Depuis 1970, les médecines alternatives « imprègnent » l’ensemble de la société allemande.
 

Quand les deux médecines cohabitent

Certaines médecines complémentaires ont trouvé leur place au sein des hôpitaux, « au gré des convictions des médecins ». Le plan stratégique 2010-2014 de l’Assistance Publique / Hôpitaux de Paris (AP-HP) fait d’ailleurs une place à ces médecines, promues au rang de « thématique innovante ». Malgré les réticences de certains médecins, « pas moins de dix pratiques, de l’hypnose à la réflexologie, y sont citées ». Le Pr Loïc Capron, membre de la commission médicale et président du Syndicat des médecins des hôpitaux de Paris, ne cache pourtant pas son scepticisme face à ces médecines qu’il qualifie de « patamédecines ». Il a pu obtenir une « atténuation » du texte définitif du plan, mais n’a pu empêcher l’entrée des médecines traditionnelles chinoises dans les hôpitaux parisiens.

En l’absence d’étude, Manuel Rodriguès, interne en oncologie médicale à la Pitié-Salpêtrière, a mené l’hiver dernier une enquête auprès de 844 malades du cancer. 60 % d’entre eux avaient recours aux médecines complémentaires et 46 % ne l’avaient pas signalé à leur oncologue.

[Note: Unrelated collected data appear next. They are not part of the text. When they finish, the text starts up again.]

(** ** C9: a retry budget of zero or less *)

(** C9: with [MaxRetry <= 0] the retry loop makes no attempt and returns
    [nil, nil]; a download whose probe succeeds, on a sink that accepts its
    writes, then never reports an error, issues no GET request, and, when it
    returns, has written one empty slice per chunk of the plan. *)
Theorem zero_retry_budget (env : Env) :
  MaxRetry env <= 0 ->
  (forall url f t s, downloadChunkWithRetry env url f t s = (Ret ([], None), s)) /\
  (forall fuel url n s r s',
     checkHeaders env url = GOk n ->
     (forall i, write_err env i = None) ->
     downloadAndWrite env fuel url s = (r, s') ->
     (forall e, r <> Err e) /\ gets s' = gets s /\
     (r = Ret tt ->
      exists rs, chunk_ranges fuel n (batch_size env) 0 = Some rs /\
        writes s' = writes s ++ map (fun _ => []) rs)).
Proof.
  intros Hm; split; [intros; apply retry_none; exact Hm |].
  intros fuel url n s r s' Hc Hw H.
  unfold downloadAndWrite in H; rewrite Hc in H.
  destruct (num_chunks n (batch_size env)).
  - pose proof (dw_loop_no_retry_gets env url n (batch_size env) Hm fuel 0 s r s' H) as Hg.
    destruct (dw_loop_trace env url n (batch_size env) (fun _ _ => []) Hw
                ltac:(intros o s0 _ _; exists s0; split; [apply retry_none; exact Hm | reflexivity])
                fuel 0 s r s' (reached_start _ _) H) as [Hne Htr].
    split; [exact Hne | split; [exact Hg |]].
    intros Hok; destruct (Htr Hok) as [rs [Hrs Hws]]; exists rs; split; [exact Hrs |].
    rewrite Hws; reflexivity.
  - injection H as <- <-; split; [discriminate | split; [reflexivity | discriminate]].
Qed.

Lemma zero_retry_budget_witness :
  downloadAndWrite env_no_retry 5 url_a st0 = (Ret tt, mkSt [] [[]]) /\
  (forall e, (Ret tt : Res unit) <> Err e) /\ gets (mkSt [] [[]]) = gets st0 /\
  ((Ret tt : Res unit) = Ret tt ->
   exists rs, chunk_ranges 5 1 (batch_size env_no_retry) 0 = Some rs /\
     writes (mkSt [] [[]]) = writes st0 ++ map (fun _ => []) rs).
Proof.
  assert (Hrun : downloadAndWrite env_no_retry 5 url_a st0 = (Ret tt, mkSt [] [[]]))
    by (vm_compute; reflexivity).
  split; [exact Hrun |].
  destruct (zero_retry_budget env_no_retry ltac:(simpl; lia)) as [_ H].
  exact (H 5%nat url_a 1 st0 (Ret tt) (mkSt [] [[]]) eq_refl (fun _ => eq_refl) Hrun).
Defined.

(** ** C2: what reaches the sink *)

Lemma firstn_add_skipn {A} (x y : nat) (l : list A) :
  firstn (x + y) l = firstn x l ++ firstn y (skipn x l).
Proof.
  revert l; induction x as [| x IH]; intros l; [reflexivity |].
  destruct l as [| h t]; simpl.
  - rewrite firstn_nil; reflexivity.
  - rewrite IH; reflexivity.
Qed.

Lemma slice_app (body : list Byte.byte) (a t n : Z) :
  0 <= a <= t -> t <= n ->
  slice body a t ++ slice body t n = slice body a n.
Proof.
  intros Hat Htn; unfold slice.
  replace (Z.to_nat t) with (Z.to_nat (t - a) + Z.to_nat a)%nat by lia.
  rewrite <- skipn_skipn, <- firstn_add_skipn.
  f_equal; lia.
Qed.

Lemma slice_concat (body : list Byte.byte) (n : Z) :
  forall rs a, 0 <= a -> contiguous_from a n rs ->
  List.concat (map (fun p => slice body (fst p) (snd p)) rs) = slice body a n.
Proof.
  induction rs as [| [f t] r IH]; intros a Ha H; simpl in H.
  - subst n; unfold slice; rewrite Z.sub_diag; reflexivity.
  - destruct H as [-> [Hlt Hr]]; simpl.
    rewrite (IH t) by (lia || exact Hr).
    apply slice_app; [lia | exact (contiguous_from_le _ _ _ Hr)].
Qed.

Lemma slice_all (body : list Byte.byte) :
  slice body 0 (Z.of_nat (List.length body)) = body.
Proof.
  unfold slice; rewrite Z.sub_0_r, Nat2Z.id; simpl; apply firstn_all.
Qed.

Lemma reached_bounds (n b o : Z) :
  0 <= n -> 0 < b -> n + b <= 2 ^ 63 -> reached n b o -> 0 <= o <= n.
Proof.
  intros Hn Hb Hnb H; induction H as [| o Ho IH Hlt]; [lia |].
  rewrite next_offset_to_min by lia; lia.
Qed.

Lemma chunk_ranges_det (n b : Z) :
  forall f1 f2 o rs1 rs2,
  chunk_ranges f1 n b o = Some rs1 -> chunk_ranges f2 n b o = Some rs2 -> rs1 = rs2.
Proof.
  intros f1; induction f1 as [| f1 IH]; intros f2 o rs1 rs2 H1 H2; [discriminate |].
  destruct f2 as [| f2]; [discriminate |]; simpl in H1, H2.
  destruct (o <? n).
  - destruct (chunk_ranges f1 n b (next_offset_to n b o)) as [r1 |] eqn:E1; [| discriminate].
    destruct (chunk_ranges f2 n b (next_offset_to n b o)) as [r2 |] eqn:E2; [| discriminate].
    simpl in H1, H2; injection H1 as <-; injection H2 as <-.
    f_equal; exact (IH _ _ _ _ E1 E2).
  - injection H1 as <-; injection H2 as <-; reflexivity.
Qed.

(** Any run of the loop that returns visits the plan [chunk_plan]. *)
Lemma chunk_ranges_plan (n b : Z) (fuel : nat) (rs : list (Z * Z)) :
  0 <= n -> 0 < b -> n + b <= 2 ^ 63 ->
  chunk_ranges fuel n b 0 = Some rs -> rs = chunk_plan n b.
Proof.
  intros Hn Hb Hnb H.
  destruct (chunk_ranges_complete n b Hb Hnb (S (Z.to_nat ((n + b - 1) / b))) 0)
    as [rs' Hrs']; [lia | |].
  - assert (0 <= (n + b - 1) / b) by (apply Z.div_pos; lia).
    replace (n - 0 + b - 1) with (n + b - 1) by ring; lia.
  - unfold chunk_plan; rewrite Hrs'; exact (chunk_ranges_det n b _ _ 0 _ _ H Hrs').
Qed.

(** The writes of a resource: the slices of its body on the plan, in order. *)
Lemma download_one_resource (env : Env) (url : string) (body : list Byte.byte)
    (fuel : nat) (s s' : St) :
  1 <= MaxRetry env -> 0 < batch_size env ->
  (forall i, write_err env i = None) ->
  url_err env url = None ->
  checkHeaders env url = GOk (Z.of_nat (List.length body)) ->
  Z.of_nat (List.length body) + batch_size env <= 2 ^ 63 ->
  (forall k f l, 0 <= f <= l -> l < Z.of_nat (List.length body) ->
     exists st, client_do env k url (range_str f l) =
                GOk (mkGetResp st (slice body f (l + 1)) None)) ->
  downloadAndWrite env fuel url s = (Ret tt, s') ->
  writes s' = writes s ++
    map (fun p => slice body (fst p) (snd p))
      (chunk_plan (Z.of_nat (List.length body)) (batch_size env)).
Proof.
  intros Hm Hb Hw Hurl Hc Hnb Hget H.
  set (n := Z.of_nat (List.length body)) in *.
  unfold downloadAndWrite in H; rewrite Hc in H.
  unfold num_chunks in H; destruct (Z.eqb_spec (batch_size env) 0); [lia |].
  assert (Hretry : forall o s0, reached n (batch_size env) o -> o < n ->
     exists s1,
       downloadChunkWithRetry env url o (i64 (next_offset_to n (batch_size env) o - 1)) s0 =
         (Ret (slice body o (next_offset_to n (batch_size env) o), None), s1) /\
       writes s1 = writes s0).
  { intros o s0 Ho Hlt.
    pose proof (reached_bounds n _ o ltac:(lia) Hb Hnb Ho) as Hob.
    rewrite (next_offset_to_min n (batch_size env) o) by lia.
    set (t := Z.min (o + batch_size env) n).
    rewrite (i64_id (t - 1)) by (unfold in_int64, MinInt64, MaxInt64, t; lia).
    destruct (Hget (List.length (gets s0) + 0)%nat o (t - 1)) as [st Hst];
      [unfold t; lia | unfold t; lia |].
    replace (t - 1 + 1) with t in Hst by ring.
    unfold downloadChunkWithRetry.
    rewrite (retry_loop_succeeds_after env url o (t - 1) Hurl 0 _ ([], None) s0);
      [| lia | intros i Hi; lia |].
    - unfold chunk_outcome; rewrite Hst; simpl.
      exists (mkSt (gets s0 ++ [(url, range_str o (t - 1))]) (writes s0)).
      split; reflexivity.
    - unfold chunk_outcome; rewrite Hst; reflexivity. }
  destruct (dw_loop_trace env url n (batch_size env) (slice body) Hw Hretry fuel 0 s _ s'
              (reached_start _ _) H) as [_ Htr].
  destruct (Htr eq_refl) as [rs [Hrs Hws]].
  rewrite Hws, <- (chunk_ranges_plan n (batch_size env) fuel rs); [reflexivity | lia | exact Hb | exact Hnb | exact Hrs].
Qed.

Le Dr Sarah Dauchy, psychiatre et responsable des soins de support à l’Institut Gustave Roussy, rappelle que « le but de l’hôpital, quand il accueille ces techniques potentiellement innovantes, souvent pas ou peu validées, est d’offrir un cadre de recherche pour favoriser leur évaluation de façon neutre, sans a priori sur leurs bénéfices »

 

La face cachée des médecines douces

L’homéopathie, l’acupuncture, la mésothérapie et l’ostéopathie sont reconnues par le corps médical et plébiscitées par les patients mais aussi par les généralistes (plus d’un tiers à Paris), les hôpitaux (lire la synthèse précédente) ou encore les mutuelles « complémentaires santé », pour lesquelles la prise en charge de tels soins « devient un véritable argument commercial ». Le Dr Irène Kahn-Bensaude, vice-présidente du Conseil national de l’Ordre des médecins, refuse de se prononcer sur l’efficacité de ces pratiques : « Tout ce qu’on peut dire, c’est que bien appliquées », elles ne présentent pas « de danger pour la santé des patients ».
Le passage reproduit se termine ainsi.